--- START ---
(** ** One generation, in terms of the board operations *)

(** [increment_boards] of [commands.py] sorts as follows: a board of the
    input without moves goes to the lost boards; for a board with moves, each
    move is made on a copy, and the copy goes to the won boards when it is won
    and to the new boards otherwise.  Every move gives one board, and
    [increment_boards] of [core.py] returns the same new and won boards. *)
Theorem increment_boards_sorts_the_children (boards : list Board) :
  Forall wf boards ->
  exists new_boards won_boards lost_boards,
    commands.increment_boards boards = Ok (new_boards, won_boards, lost_boards) /\
    core.increment_boards boards = Ok (new_boards, won_boards) /\
    (forall x, In x lost_boards <-> In x boards /\ moves x = Ok []) /\
    (forall x, In x new_boards <->
       exists board ms start end_ jump,
         In board boards /\ moves board = Ok ms /\ In (start, end_, jump) ms /\
         (new_board ← copy board; run_on (move start end_ jump) new_board) = Ok x /\
         is_won x = false) /\
    (forall x, In x won_boards <->
       exists board ms start end_ jump,
         In board boards /\ moves board = Ok ms /\ In (start, end_, jump) ms /\
         (new_board ← copy board; run_on (move start end_ jump) new_board) = Ok x /\
         is_won x = true) /\
    (length new_boards + length won_boards =
     list_sum (map (fun board => length (all_moves board)) boards))%nat.
Proof.
  intros Hwf.
  exists (next_frontier boards), (newly_won boards), (dead_ends boards).
  split; [apply commands_increment_boards_ok; assumption|].
  split; [apply core_increment_boards_ok; assumption|].
  rewrite List.Forall_forall in Hwf.
  assert (Hchild : forall board x (won : bool),
    In board boards ->
    (In x (children board) /\ is_won x = won <->
     exists ms start end_ jump,
       moves board = Ok ms /\ In (start, end_, jump) ms /\
       (new_board ← copy board; run_on (move start end_ jump) new_board) = Ok x /\
       is_won x = won)).
  { intros board x won Hb. specialize (Hwf _ Hb). split.
    - intros [Hc Hw]. unfold children in Hc. apply in_map_iff in Hc.
      destruct Hc as ([[s e] j] & <- & Hm).
      exists (all_moves board), s, e, j.
      split; [apply moves_ok; assumption|]. split; [exact Hm|].
      split; [apply child_ok; assumption|exact Hw].
    - intros (ms & s & e & j & Hms & Hm & Hx & Hw).
      rewrite moves_ok in Hms by assumption. inversion Hms; subst ms.
      rewrite (child_ok board s e j Hwf Hm) in Hx.
      assert (x = child board (s, e, j)) by congruence. subst x.
      split; [|exact Hw]. unfold children. apply (in_map (child board)). exact Hm. }
  split; [|split; [|split]].
  - intros x. unfold dead_ends. rewrite filter_In. split.
    + intros [Hx Hd]. split; [exact Hx|]. rewrite moves_ok by auto.
      unfold is_dead_end in Hd. destruct (all_moves x); [reflexivity|discriminate].
    + intros [Hx Hm]. split; [exact Hx|]. rewrite moves_ok in Hm by auto.
      unfold is_dead_end. inversion Hm as [E]. rewrite E. reflexivity.
  - intros x. rewrite in_next_frontier. split.
    + intros (board & Hb & Hc & Hw).
      destruct (proj1 (Hchild board x false Hb) (conj Hc Hw))
        as (ms & s & e & j & H). exists board, ms, s, e, j. tauto.
    + intros (board & ms & s & e & j & Hb & H).
      exists board. split; [exact Hb|]. apply (Hchild board x false Hb). eauto 10.
  - intros x. rewrite in_newly_won. split.
    + intros (board & Hb & Hc & Hw).
      destruct (proj1 (Hchild board x true Hb) (conj Hc Hw))
        as (ms & s & e & j & H). exists board, ms, s, e, j. tauto.
    + intros (board & ms & s & e & j & Hb & H).
      exists board. split; [exact Hb|]. apply (Hchild board x true Hb). eauto 10.
  - clear. unfold next_frontier, newly_won.
    induction boards as [|b boards IH]; [reflexivity|].
    cbn [flat_map map list_sum fold_right]. rewrite !length_app.
    assert (E : forall l : list Board,
      (length (List.filter (fun c => negb (is_won c)) l) +
       length (List.filter is_won l) = length l)%nat).
    { induction l as [|x l IHl]; [reflexivity|].
      cbn [List.filter]. destruct (is_won x); cbn [negb length]; lia. }
    specialize (E (children b)). unfold children in E at 3. rewrite length_map in E.
    unfold list_sum in IH. lia.
Qed.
--- END ---
— WORK REQUEST —
From the listing, reproduce every line where the word "true" is present.

— EXERCISE SOLUTION —
         is_won x = true) /\
      destruct (proj1 (Hchild board x true Hb) (conj Hc Hw))
      exists board. split; [exact Hb|]. apply (Hchild board x true Hb). eauto 10.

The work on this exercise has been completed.